PERMISSIVE SITES AND TOPOLOGY OF AN OUTER-MEMBRANE PROTEIN WITH A REPORTER EPITOPE

We are developing a genetic approach to study with a single antibody the folding and topology of LamB, an integral outer membrane protein from Escherichia coli K-12. This approach consists of inserting the same reporter foreign antigenic determinant (the C3 epitope from poliovirus) at different sites of LamB so that the resulting hybrid proteins have essentially kept the in vivo biological properties of LamB and therefore its cellular location and structure; the corresponding sites are called permissive sites. A specific monoclonal antibody can then be used to examine the position of the reporter epitope with respect to the protein and the membrane. We present an improved an efficient procedure that led us to identify eight new permissive sites in LamB. These sites appear to be distributed on both sides of the membrane. At one of them (after residue 253), the C3 epitope was detected on intact bacteria, providing the first direct argument for exposure of the corresponding LamB region at the cell surface. At this site as well as at four other (after residues 183, 219, 236, and 352), the C3 epitope could be detected with the C3 monoclonal antibody at the surface of the extracted trimeric LamB-C3 hybrid proteins. We provide a number of convergent arguments showing that the hybrid proteins are not strongly distorted with respect to the wild-type protein so that the conclusions drawn are also valid for this protein. These conclusions are essentially in agreement with the proposed folding model for the LamB protein. They agree, in particular, with the idea that regions 183 and 352 are exposed to the periplasm.

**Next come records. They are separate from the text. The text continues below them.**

(* ===== verification/SamplesSite.v ===== *)
(** * Samples: a website login

    Pointers into the members of JSON objects, one website profile, and a login that is
    submitted under a context, answered, and kept. *)
From S2P Require Import Prelude Protocol Ids Json Tools Address Catalog Profile Observe Secrets Redaction Injection.
From S2P Require Import Cookies Flow Operation Guard Lifecycle Endpoint Config Dispatch.
From S2P Require Import McpWire Login LoginFacts Website WebsiteSafety Attempts Concrete.
From S2P Require Import Samples SamplesMcp.
Import Rfc4648 Rfc4648Laws.

(** ** Pointers into objects *)

Fixpoint path_get (ks : list string) (v : Value) : option Value :=
  match ks, v with
  | [], _ => Some v
  | k :: ks, Object m => field_get k m ≫= path_get ks
  | _, _ => None
  end.
Fixpoint path_put (ks : list string) (x v : Value) : option Value :=
  match ks, v with
  | [], _ => Some x
  | k :: ks, Object m => old ← field_get k m; new ← path_put ks x old; Some (Object (field_put k new m))
  | _, _ => None
  end.
Fixpoint diverge (ks ls : list string) : Prop :=
  match ks, ls with
  | k :: ks, l :: ls => if bool_decide (k = l) then diverge ks ls else True
  | _, _ => False
  end.

Lemma diverge_sym ks ls : diverge ks ls -> diverge ls ks.
Proof.
  revert ls. induction ks as [|k ks IH]; intros [|l ls]; cbn; try done.
  destruct (bool_decide_reflect (k = l)) as [->|Hn]; [rewrite bool_decide_true by done; apply IH|].
  by rewrite bool_decide_false by done.
Qed.
Lemma path_put_some ks x v : is_Some (path_get ks v) -> is_Some (path_put ks x v).
Proof.
  revert v. induction ks as [|k ks IH]; intros v; cbn; [by eexists|]. destruct v; try by intros [].
  destruct (field_get k _) as [old|]; cbn; [|by intros []]. intros [new Hn]%IH. rewrite Hn. by eexists.
Qed.
Lemma path_put_id ks x v : path_get ks v = Some x -> path_put ks x v = Some v.
Proof.
  revert v. induction ks as [|k ks IH]; intros v; cbn; [by intros [= ->]|]. destruct v; try done.
  destruct (field_get k _) as [old|] eqn:E; cbn; [|done]. intros Hn%IH. rewrite Hn. cbn. by rewrite field_put_id.
Qed.
Lemma path_put_again ks x y v w : path_put ks x v = Some w -> path_put ks y w = path_put ks y v.
Proof.
  revert v w. induction ks as [|k ks IH]; intros v w; cbn; [by destruct v|]. destruct v; try done.
  destruct (field_get k _) as [old|] eqn:E; cbn; [|done]. destruct (path_put ks x old) as [new|] eqn:En; cbn; [|done].
  intros [= <-]. rewrite field_get_put, bool_decide_true, E by done. cbn.
  rewrite (IH _ _ En). destruct (path_put ks y old); cbn; [|done]. by rewrite field_put_again.
Qed.
Lemma path_put_frame ks ls x v w : diverge ks ls -> path_put ks x v = Some w -> path_get ls w = path_get ls v.
Proof.
  revert ls v w. induction ks as [|k ks IH]; intros [|l ls] v w; cbn; try done.
  intros Hd. destruct v; try done. destruct (field_get k _) as [old|] eqn:E; cbn; [|done].
  destruct (path_put ks x old) as [new|] eqn:En; cbn; [|done]. intros [= <-]. rewrite field_get_put.
  destruct (bool_decide_reflect (k = l)) as [->|]; [|done]. rewrite E. cbn. by apply (IH ls old new).
Qed.
Lemma path_put_comm ks ls x y v : diverge ks ls ->
  (path_put ks x v ≫= path_put ls y) = (path_put ls y v ≫= path_put ks x).
Proof.
  revert ls v. induction ks as [|k ks IH]; intros [|l ls] v; cbn; try done.
  intros Hd. destruct v as [| | | | |m]; try done.
  destruct (bool_decide_reflect (k = l)) as [->|Hn].
  - destruct (field_get l m) as [old|] eqn:E; cbn; [|done]. specialize (IH ls old Hd).
    destruct (path_put ks x old) as [n1|] eqn:E1, (path_put ls y old) as [n2|] eqn:E2; cbn in IH |- *;
      rewrite ?field_get_put, ?bool_decide_true, ?E by done; cbn; rewrite ?IH; try done.
    + destruct (path_put ks x n2); cbn; [|done]. by rewrite !field_put_again.
    + by rewrite <-IH.
  - destruct (field_get k m) as [o1|] eqn:E1, (field_get l m) as [o2|] eqn:E2; cbn; try done.
    + destruct (path_put ks x o1) as [n1|] eqn:P1, (path_put ls y o2) as [n2|] eqn:P2; cbn;
        rewrite ?field_get_put, ?(bool_decide_false (k = l)), ?(bool_decide_false (l = k)), ?E1, ?E2 by done; cbn;
        rewrite ?P1, ?P2; cbn; try done. by rewrite field_put_comm.
    + destruct (path_put ks x o1) as [n1|]; cbn; [|done]. by rewrite field_get_put, bool_decide_false, E2 by done.
    + destruct (path_put ls y o2) as [n2|]; cbn; [|done]. by rewrite field_get_put, bool_decide_false, E1 by done.
Qed.
(** Past a hole there is no text. *)
Lemma hole_diverges ks ls v w s : path_put ks Null v = Some w -> path_get ls w = Some (Str s) -> diverge ks ls.
Proof.
  revert ls v w. induction ks as [|k ks IH]; intros ls v w; cbn.
  - intros [= <-]. by destruct v, ls.
  - destruct v as [| | | | |m]; try done. destruct (field_get k m) as [old|] eqn:E; cbn; [|done].
    destruct (path_put ks Null old) as [new|] eqn:En; cbn; [|done]. intros [= <-].
    destruct ls as [|l ls]; cbn; [done|]. destruct (bool_decide_reflect (k = l)) as [->|]; [|done].
    rewrite field_get_put, bool_decide_true, E by done. cbn. intros Hg. by apply (IH ls old new).
Qed.

(** A pointer: the keys between its slashes. *)
Definition keys_of (p : string) : option (list string) :=
  match as_bytes p with
  | [] => Some []
  | b :: rest => if bool_decide (b = slash) then Some (map from_bytes (split slash rest)) else None
  end.
#[export] Instance sample_selectors : Selectors := {|
  form_serialize := form_text;
  pointer v p := ks ← keys_of p; path_get ks v;
  pointer_put v p x := ks ← keys_of p; path_put ks x v |}.
#[export] Instance sample_selector_laws : SelectorLaws.
Proof.
  constructor; cbn; intros.
  - destruct (keys_of p) as [ks|]; cbn in *; [by apply path_put_some|by destruct H].
  - destruct (keys_of p) as [ks|]; cbn in *; [by apply path_put_id|done].
  - destruct (keys_of p) as [ks|]; cbn in *; [by eapply path_put_again|done].
  - destruct (keys_of p) as [ks|] eqn:Ep; cbn in *; [|done]. destruct (keys_of q) as [ls|] eqn:Eq; cbn in *; [|done].
    assert (Hd : diverge ks ls) by (by eapply hole_diverges). split; cbn; rewrite Ep, Eq; cbn; intros.
    + by eapply path_put_frame.
    + by apply path_put_comm.
Qed.

(** ** One login *)

Definition site_login : LoginProfile := {|
  login_page := "https://www.example.com/login"; login_target := "https://www.example.com/session"; encoding := Form_;
  fields := {| field_username := "user"; field_password := "password" |}; username_visible := false;
  success := {| success_status := 200; cookie_names := ["session"]; json_pointer := "/ok"; expected := Bool true |};
  csrf := Some {| response_pointer := "/csrf"; submit_field := "csrf" |}; post_login_redirect := None |}.
Definition site_profile : ResourceProfile :=
  mkResourceProfile "site" "https://www.example.com" Public
    [mkRoute "POST" "/session" None 4096 4096 ["content-type"] false false] (FormAuth site_login).
Definition site_item : Item := mkItem "login-1" "Login" "main" "site" (mkCredentialRef "vault" "entry") Inherit.
Definition site_config : Configuration := mkConfiguration (mkCatalog 1 1 [site_item]) [site_profile] [] ["vault"] true true.
Definition site_options : SessionOptions := mkOptions ["site"] None 1000000 false true.
Definition site_values : Placeholders := mkValues "aap_un1_u" "aap_pw1_p".
Definition site_token : CsrfToken := mkCsrf "aap_cs1_c" "tok-1".
Definition site_id : string := "AAAAAAAAAAAAAAAAAAAAAAAAAAAAAAAAAAAAAAAAAAA".
Definition site_context : Binding :=
  mkBinding site_id site_item sample_lease 1000 false
    (mkBindingState Unauthenticated (Some site_values) (mkJar "https://www.example.com" [] []) (Some site_token) empty_redactor).
Definition site_body : list byte := as_bytes "user=aap_un1_u&password=aap%5Fpw1_p&csrf=aap_cs1_c&keep=a+b".
Definition site_request_ : ExecuteRequest :=
  mkExecuteRequest "AAAAAAAAAAAAAAAAAAAAAA" "site" (Some site_id) "POST" "https://www.example.com/session"
    [("content-type", "application/x-www-form-urlencoded")] (from_bytes (Ids.encode STANDARD site_body)).
Definition site_secret : Snapshot :=
  mkSnapshot (mkMetadata sample_lease [Username; Password] None) [(Username, as_bytes "alice"); (Password, as_bytes "s3&cret")].
Definition site_answer : HttpResponse :=
  mkHttpResponse 200 [("content-type", as_bytes "application/json"); ("set-cookie", as_bytes "session=abc42; Secure; Path=/")]
    [json "{'ok':true,'echo':'alice s3&cret abc42'}"].
Definition site_env : WebEnv unit unit := {|
  web := {|
    between _ := []; elsewhere _ f := f; beside _ r := r; timed_out _ := false;
    on_resolve _ _ _ := Ok [sample_address]; on_metadata _ _ _ := Ok (snapshot_metadata site_secret);
    on_revalidate _ _ _ _ := Ok tt; on_secret _ _ _ _ := Ok site_secret;
    on_reserve _ := true; on_permit _ := true; on_random _ := Some "id"; on_approve _ := Some (Ok true);
    on_execute _ _ := Ok site_answer; on_inspect _ _ := Ok tt |};
  on_context _ id := if bool_decide (id = site_id) then Some site_context else None;
  on_exclusive _ := true; on_attempts _ := mkAttempts ∅ ∅; custody_late _ := false; wall_clock _ := 0;
  body_fails _ := false; body_trailers _ := false |}.
Definition no_date (_ : list byte) : option Z := None.
Definition site_world : World unit unit := mkWorld (tracked sample_authority site_request_ tt) 0 [].
Definition site_run : World unit unit * Result Inspected :=
  dispatch_site quote no_date site_env site_config site_options site_request_ site_world.

(** ** Witnesses *)

Definition site_parsed : Result ValidatedLogin :=
  login_parse site_login "application/x-www-form-urlencoded" site_body site_values (Some site_token).
Abbreviation site_validated := (mkLoginBody
  (FormDoc [("user", EmptyString); ("password", EmptyString); ("csrf", EmptyString); ("keep", "a b")])
  "user" "password" (Some ("csrf", "tok-1"))).
Definition site_wire : Result (list byte * Redactor) := login_substitute quote site_validated site_secret.

Lemma site_placed : placed site_values (Some site_token).
Proof. split_and!; [done|done|]. by intros t [= <-]. Qed.

Definition site_wired : list byte := as_bytes "user=alice&password=s3%26cret&csrf=tok-1&keep=a+b".


Lemma login_form_wire_witness :
  (exists bytes r, site_wire = Ok (bytes, r) /\ bytes = site_wired)
  /\ exists fields filled, parse_form site_body = Ok fields
    /\ fill form_put fields (declared site_login "alice" "s3&cret" "tok-1") = Some filled
    /\ parse_form site_wired = Ok filled /\ filled.*1 = fields.*1
    /\ field_get "keep" filled = field_get "keep" fields.
Proof.
  assert (Hp : login_parse site_login "application/x-www-form-urlencoded" site_body site_values (Some site_token)
               = Ok site_validated) by (vm_compute; reflexivity).
  assert (Hw : exists r, login_substitute quote site_validated site_secret = Ok (site_wired, r))
    by (eexists; vm_compute; reflexivity).
  assert (Hser : forall fields, form_serialize fields = form_text fields) by (intros; reflexivity).
  destruct Hw as [r Hw]. split; [by exists site_wired, r|].
  destruct (login_form_wire quote site_login "application/x-www-form-urlencoded" site_body site_values
    (Some site_token) site_validated site_secret _ r Hser eq_refl Hp site_placed eq_refl Hw)
    as (fields & u & pw & filled & F1 & F2 & F3 & F4 & F5 & F6 & F7).
  injection F2 as <-. injection F3 as <-. exists fields, filled.
  split; [exact F1|]. split; [exact F4|]. split; [exact F5|]. split; [exact F6|].
  apply F7. apply (bool_decide_unpack _). vm_compute. exact I.
Defined.


(** The response to a login already dispatched. *)
Definition site_target : Target :=
  ltac:(let r := eval vm_compute in (Target_parse "https://www.example.com/session") in match r with Ok ?t => exact t end).
Definition site_work : Work :=
  mkWork site_profile site_login site_target (mkRoute "POST" "/session" None 4096 4096 ["content-type"] false false)
    site_item sample_lease site_body (Some site_validated) false true.
Definition site_known : list (list byte) := [as_bytes "alice"; as_bytes "s3&cret"; as_bytes "tok-1"].
Definition site_template : Redactor := match Redactor_new quote site_known with Ok r => r | Err _ => empty_redactor end.
Definition site_pending : ResponseState :=
  mkResponseState (mkJar "https://www.example.com" [] []) (Some site_token) site_template.
Definition site_open : World unit unit :=
  mkWorld (life (tracked sample_authority site_request_ tt)
    [MTransition Validated None; MTransition Ready None; MBegin;
     MExchange (Some (mkExchange Authenticating None)) (Some site_context) None]) 0 [].
Definition site_answered : World unit unit * Result Inspected :=
  receive_site quote no_date site_env site_config site_work site_answer site_pending site_open.
Definition site_shown : Inspected := match site_answered.2 with Ok r => r | Err _ => mkInspected 0 [] [] end.


(** Six tries in a row, and one when the first is 600 seconds old. *)
Definition site_tries : list Try :=
  map (fun t => mkTry "session" "login-1" (t * 1000000000)) [0; 1; 2; 3; 4; 5; 600].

In addition, they suggest that region 236 is buried at the external face of the outer membrane and that region 219 is exposed to the periplasm. Including the 3 sites previously determined, 11 permissive sites are now available in LamB, including 3 at the cell surface and most probably at least 3 in the periplasm. We discuss the nature of such sites, the generalization of this approach to other proteins, and possible applications.